Supported by the Catalan government, the Cimalsa logistics observatory provides yearly updates on several UFT related KPI’s in Catalonia. They gather data from a large variety of sources including private stakeholders, data vendors and various public authorities. Although decision-makers might require more frequent updates for certain policy-testing purposes, this type of data can provide information for longer-term developments and decision-making.
In a related field, urban passenger mobility, the URBANITE project is putting effort behind automatic data collection and processing mechanisms. This works shows promising cross fertilization possibilities for UFT data collection, which could bring much value (Rai et al., 2017).
Within UFT, tools like the NOVELOG framework could form a starting point for data collection, as it provides four thematic pillars under which UFT data can be categorized. The framework also differentiates between different stages of data collection and interpretation.
Here, the difficulty of obtaining data from logistics service providers should not be underestimated. Conflicting interests between city planners and LSP have shown to prohibit data flows between the two parties. Research among LSP’s by Laegran (2021) shows the following prerequisites they have for sharing data with public authorities:
- Sharing must benefit the carriers, in terms of better planning/facilitating etc.
- The goal of the data collection must be better city logistics, including improved distribution conditions for the carriers.
- Complying with the data sharing terms, ensuring data security.
- Anonymization and on aggregated level, complying with market considerations.
- “All” carriers contributing with data.
- Need to have defined what the data will be used to – a plan and purpose for the data, clear framework, and boundaries for the use.

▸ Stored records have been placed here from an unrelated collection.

(* ===== verification/Cpu.v ===== *)
(** Bringing up the CPU and taking exceptions: src/src/arch/x86_64/gdt.cpp,
    idt.cpp, interrupts.cpp and the entry stubs of isr.S.

    The addresses of the tables and of the stubs are chosen by the linker and
    are arguments.  The stack at the entry of a handler is a list of words,
    the top first. *)

From Stdlib Require Import ZArith Lia Ascii String.
From stdpp Require Import base numbers list gmap.
From S2P Require Import Prelude Descriptors Machine Serial Print Console.
Local Open Scope Z_scope.

(** ** Segments and gates *)

Module Cpu.

Section WithDevice.
Context {PD : PortDevice}.

Definition on_cpu (f : cpu_state → cpu_state) : M unit := modify (λ s, with_cpu (f (cpu s)) s).

Definition lgdt (p : Gdt.GdtPointer) (c : cpu_state) : cpu_state :=
  mk_cpu (cr2 c) (cr3 c) (msrs c) p (idtr c)
    (seg_cs c) (seg_ds c) (seg_es c) (seg_fs c) (seg_gs c) (seg_ss c).

(** The far return: CS changes with the instruction pointer. *)
Definition lretq (code : Z) (c : cpu_state) : cpu_state :=
  mk_cpu (cr2 c) (cr3 c) (msrs c) (gdtr c) (idtr c)
    code (seg_ds c) (seg_es c) (seg_fs c) (seg_gs c) (seg_ss c).

(** The five [movw]s.  A load of FS or of GS takes the segment's base from the
    descriptor, 0 in all of them, and so clears the base MSR. *)
Definition kFsBaseMsr : Z := 0xC0000100.
Definition kGsBaseMsr : Z := 0xC0000101.

Definition load_data_segments (data : Z) (c : cpu_state) : cpu_state :=
  mk_cpu (cr2 c) (cr3 c) (<[kGsBaseMsr := 0]> (<[kFsBaseMsr := 0]> (msrs c)))
    (gdtr c) (idtr c) (seg_cs c) data data data data data.

Definition lidt (p : Idt.Pointer) (c : cpu_state) : cpu_state :=
  mk_cpu (cr2 c) (cr3 c) (msrs c) (gdtr c) p
    (seg_cs c) (seg_ds c) (seg_es c) (seg_fs c) (seg_gs c) (seg_ss c).

(** Loading a selector marks its descriptor, in the table in memory. *)
Definition mark_accessed (sel : Z) : M unit :=
  modify (λ s, with_gdt_table (Gdt.set_accessed sel (gdt_table s)) s).

Definition gdt_init (gdt_address : Z) : M unit :=
  on_cpu (lgdt (Gdt.gdt_pointer gdt_address)) ;;
  mark_accessed Gdt.kKernelCodeSelector ;;
  on_cpu (lretq Gdt.kKernelCodeSelector) ;;
  mark_accessed Gdt.kKernelDataSelector ;;
  on_cpu (load_data_segments Gdt.kKernelDataSelector).

(** [idt[i] = e]. *)
Definition set_gate (i : Z) (e : Idt.Entry) : M unit :=
  modify (λ s, with_idt_table (<[Z.to_nat i := e]> (idt_table s)) s).

Definition idt_init (isr_stub_table : Z → Z) (idt_address : Z) : M unit :=
  for_each 0 256 1 (λ i, set_gate i Idt.empty_entry) ;;
  for_each 0 32 1 (λ i,
    set_gate i (Idt.make_entry (isr_stub_table i) Gdt.kKernelCodeSelector 0 0x8E)) ;;
  on_cpu (lidt {| Idt.limit := u16 (256 * 16 - 1); Idt.base := idt_address |}).

Lemma wp_set_gate i e (Q : unit → machine → Prop) s :
  Q tt (with_idt_table (<[Z.to_nat i := e]> (idt_table s)) s) → wp (set_gate i e) Q s.
Proof. done. Qed.

(** A loop over gates fills a prefix of the table. *)
Lemma wp_fill_gates (f : Z → Idt.Entry) n s (Q : unit → machine → Prop) :
  0 <= n <= Z.of_nat (List.length (idt_table s)) → n < two64 →
  (∀ t, List.length t = List.length (idt_table s) →
     (∀ i, 0 <= i < n → t !! Z.to_nat i = Some (f i)) →
     (∀ i, n <= i → t !! Z.to_nat i = idt_table s !! Z.to_nat i) →
     Q tt (with_idt_table t s)) →
  wp (for_each 0 n 1 (λ i, set_gate i (f i))) Q s.
Proof.
  intros Hn H64 HQ.
  apply (wp_for_each (λ j s', ∃ t, s' = with_idt_table t s ∧
    List.length t = List.length (idt_table s) ∧
    (∀ i, 0 <= i < j → t !! Z.to_nat i = Some (f i)) ∧
    (∀ i, j <= i → t !! Z.to_nat i = idt_table s !! Z.to_nat i)));
    [lia | lia | done | apply Z.mod_1_r | | |].
  - exists (idt_table s). split_and!; [by destruct s | done | lia | done].
  - intros j s' Hj (t & -> & Hl & Hlo & Hhi). apply wp_set_gate.
    exists (<[Z.to_nat j := f j]> t). split_and!; [done | by rewrite length_insert | |].
    + intros i Hi. destruct (decide (i = j)) as [-> |].
      * apply list_lookup_insert_eq. lia.
      * rewrite list_lookup_insert_ne by lia. apply Hlo. lia.
    + intros i Hi. rewrite list_lookup_insert_ne by lia. apply Hhi. lia.
  - intros s' (t & -> & ? & ? & ?). by apply HQ.
Qed.

End WithDevice.
End Cpu.

(** ** Exceptions *)

Module Interrupts.

(** The words [isr_common] leaves on the stack, lowest address first. *)
Record InterruptFrame := mk_frame {
  r15 : Z; r14 : Z; r13 : Z; r12 : Z; r11 : Z; r10 : Z; r9 : Z; r8 : Z;
  rbp : Z; rdi : Z; rsi : Z; rdx : Z; rcx : Z; rbx : Z; rax : Z;
  vector : Z; error_code : Z;
  rip : Z; cs : Z; rflags : Z; rsp : Z; ss : Z
}.

Definition exception_name (vector : Z) : string :=
  match vector with
  | 0 => "#DE Divide Error"
  | 1 => "#DB Debug"
  | 2 => "NMI"
  | 3 => "#BP Breakpoint"
  | 4 => "#OF Overflow"
  | 5 => "#BR Bound Range"
  | 6 => "#UD Invalid Opcode"
  | 7 => "#NM Device Not Available"
  | 8 => "#DF Double Fault"
  | 9 => "Reserved"
  | 10 => "#TS Invalid TSS"
  | 11 => "#NP Segment Not Present"
  | 12 => "#SS Stack-Segment Fault"
  | 13 => "#GP General Protection"
  | 14 => "#PF Page Fault"
  | 15 => "Reserved"
  | 16 => "#MF x87 Floating-Point"
  | 17 => "#AC Alignment Check"
  | 18 => "#MC Machine Check"
  | 19 => "#XM SIMD Floating-Point"
  | 20 => "Reserved"
  | 21 => "#CP Control Protection"
  | 22 => "Reserved"
  | 23 => "Reserved"
  | 24 => "Reserved"
  | 25 => "Reserved"
  | 26 => "Reserved"
  | 27 => "Reserved"
  | 28 => "Reserved"
  | 29 => "#VC VMM Communication"
  | 30 => "#SX Security"
  | 31 => "Reserved"
  | _ => "Unknown"
  end%string.

Definition line (s : string) : string := (s ++ String char_nl "")%string.
Definition nl : string := String char_nl "".

(** The stubs of isr.S: the vectors for which the CPU pushes an error code,
    and the others. *)
Definition isr_error : list Z := [8; 10; 11; 12; 13; 14; 17; 21; 29; 30].
Definition isr_no_error : list Z :=
  [0; 1; 2; 3; 4; 5; 6; 7; 9; 15; 16; 18; 19; 20; 22; 23; 24; 25; 26; 27; 28; 31].

Definition isr_stub (vector : Z) (stack : list Z) : list Z :=
  if decide (vector ∈ isr_error) then vector :: stack else vector :: 0 :: stack.

(** The general registers, in the order [isr_common] pushes them. *)
Record registers := mk_regs {
  g_rax : Z; g_rbx : Z; g_rcx : Z; g_rdx : Z; g_rsi : Z; g_rdi : Z; g_rbp : Z;
  g_r8 : Z; g_r9 : Z; g_r10 : Z; g_r11 : Z; g_r12 : Z; g_r13 : Z; g_r14 : Z; g_r15 : Z
}.

Definition isr_common_push (g : registers) (stack : list Z) : list Z :=
  g_r15 g :: g_r14 g :: g_r13 g :: g_r12 g :: g_r11 g :: g_r10 g :: g_r9 g :: g_r8 g ::
  g_rbp g :: g_rdi g :: g_rsi g :: g_rdx g :: g_rcx g :: g_rbx g :: g_rax g :: stack.

(** The way back: fifteen pops, then [addq $16, %rsp]. *)
Definition isr_common_pop (stack : list Z) : option (registers * list Z) :=
  match stack with
  | p15 :: p14 :: p13 :: p12 :: p11 :: p10 :: p9 :: p8 ::
    pbp :: pdi :: psi :: pdx :: pcx :: pbx :: pax :: _ :: _ :: rest =>
      Some (mk_regs pax pbx pcx pdx psi pdi pbp p8 p9 p10 p11 p12 p13 p14 p15, rest)
  | _ => None
  end.

(** The stack read through an [InterruptFrame*]. *)
Definition frame_at (stack : list Z) : option InterruptFrame :=
  match stack with
  | p15 :: p14 :: p13 :: p12 :: p11 :: p10 :: p9 :: p8 ::
    pbp :: pdi :: psi :: pdx :: pcx :: pbx :: pax :: v :: err ::
    ip :: c :: fl :: sp :: st :: _ =>
      Some (mk_frame p15 p14 p13 p12 p11 p10 p9 p8 pbp pdi psi pdx pcx pbx pax v err ip c fl sp st)
  | _ => None
  end.

Section WithDevice.
Context {PD : PortDevice}.

(** The lines of the report on the error code of a page fault. *)
Definition fault_details (error_code : Z) : M unit :=
  Print.kprintf (Some (line "  Present: %u")) [va_int (Z.land (Z.shiftr error_code 0) 1)] ;;
  Print.kprintf (Some (line "  Write: %u")) [va_int (Z.land (Z.shiftr error_code 1) 1)] ;;
  Print.kprintf (Some (line "  User: %u")) [va_int (Z.land (Z.shiftr error_code 2) 1)] ;;
  Print.kprintf (Some (line "  Reserved-bit violation: %u"))
    [va_int (Z.land (Z.shiftr error_code 3) 1)] ;;
  Print.kprintf (Some (line "  Instruction fetch: %u"))
    [va_int (Z.land (Z.shiftr error_code 4) 1)].

Definition isr_handler (frame : InterruptFrame) : M unit :=
  Serial.write (Some (nl ++ nl ++ line "*** EXCEPTION ***")%string) ;;
  Serial.write (Some "Vector: "%string) ;;
  Print.kprintf (Some (line "%lu")) [va_int (vector frame)] ;;
  Serial.write (Some "Exception: "%string) ;;
  Serial.write (Some (exception_name (vector frame))) ;;
  Serial.write (Some nl) ;;
  Print.kprintf (Some (line "Error code: 0x%lx")) [va_int (error_code frame)] ;;
  let! cr2 :=
    (if vector frame =? 14 then
       let! cr2 := gets (λ s, cr2 (cpu s)) in
       fault_details (error_code frame) ;;
       ret cr2
     else ret 0) in
  Print.kprintf (Some (line "CR2:    %p")) [va_int cr2] ;;
  Print.kprintf (Some (line "RIP:    %p")) [va_int (rip frame)] ;;
  Print.kprintf (Some (line "CS:     0x%lx")) [va_int (cs frame)] ;;
  Print.kprintf (Some (line "RFLAGS: 0x%lx")) [va_int (rflags frame)] ;;
  Print.kprintf (Some (line "RSP:    %p")) [va_int (rsp frame)] ;;
  Print.kprintf (Some (line "SS:     0x%lx")) [va_int (ss frame)] ;;
  Print.kprintf (Some (line "RAX: %p  RBX: %p  RCX: %p"))
    [va_int (rax frame); va_int (rbx frame); va_int (rcx frame)] ;;
  Print.kprintf (Some (line "RDX: %p  RSI: %p  RDI: %p"))
    [va_int (rdx frame); va_int (rsi frame); va_int (rdi frame)] ;;
  Print.kprintf (Some (line "RBP: %p  R8:  %p  R9:  %p"))
    [va_int (rbp frame); va_int (r8 frame); va_int (r9 frame)] ;;
  Print.kprintf (Some (line "R10: %p  R11: %p  R12: %p"))
    [va_int (r10 frame); va_int (r11 frame); va_int (r12 frame)] ;;
  Print.kprintf (Some (line "R13: %p  R14: %p  R15: %p"))
    [va_int (r13 frame); va_int (r14 frame); va_int (r15 frame)] ;;
  Serial.write (Some (nl ++ line "System halted.")%string) ;;
  halt.

End WithDevice.
End Interrupts.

- The data should be easy to access and extract from the carriers’ systems.
4. Conclusion
All in all, whereas data-based policy planning could have much potential in UFT, its primary resource, data, is still not delivered in full. Data is scattered across stakeholders, not comprehensive enough and costly to acquire. Here, solutions could be stimulated by the focus of the European Commission on data, as described in the recently published European Urban Mobility Framework.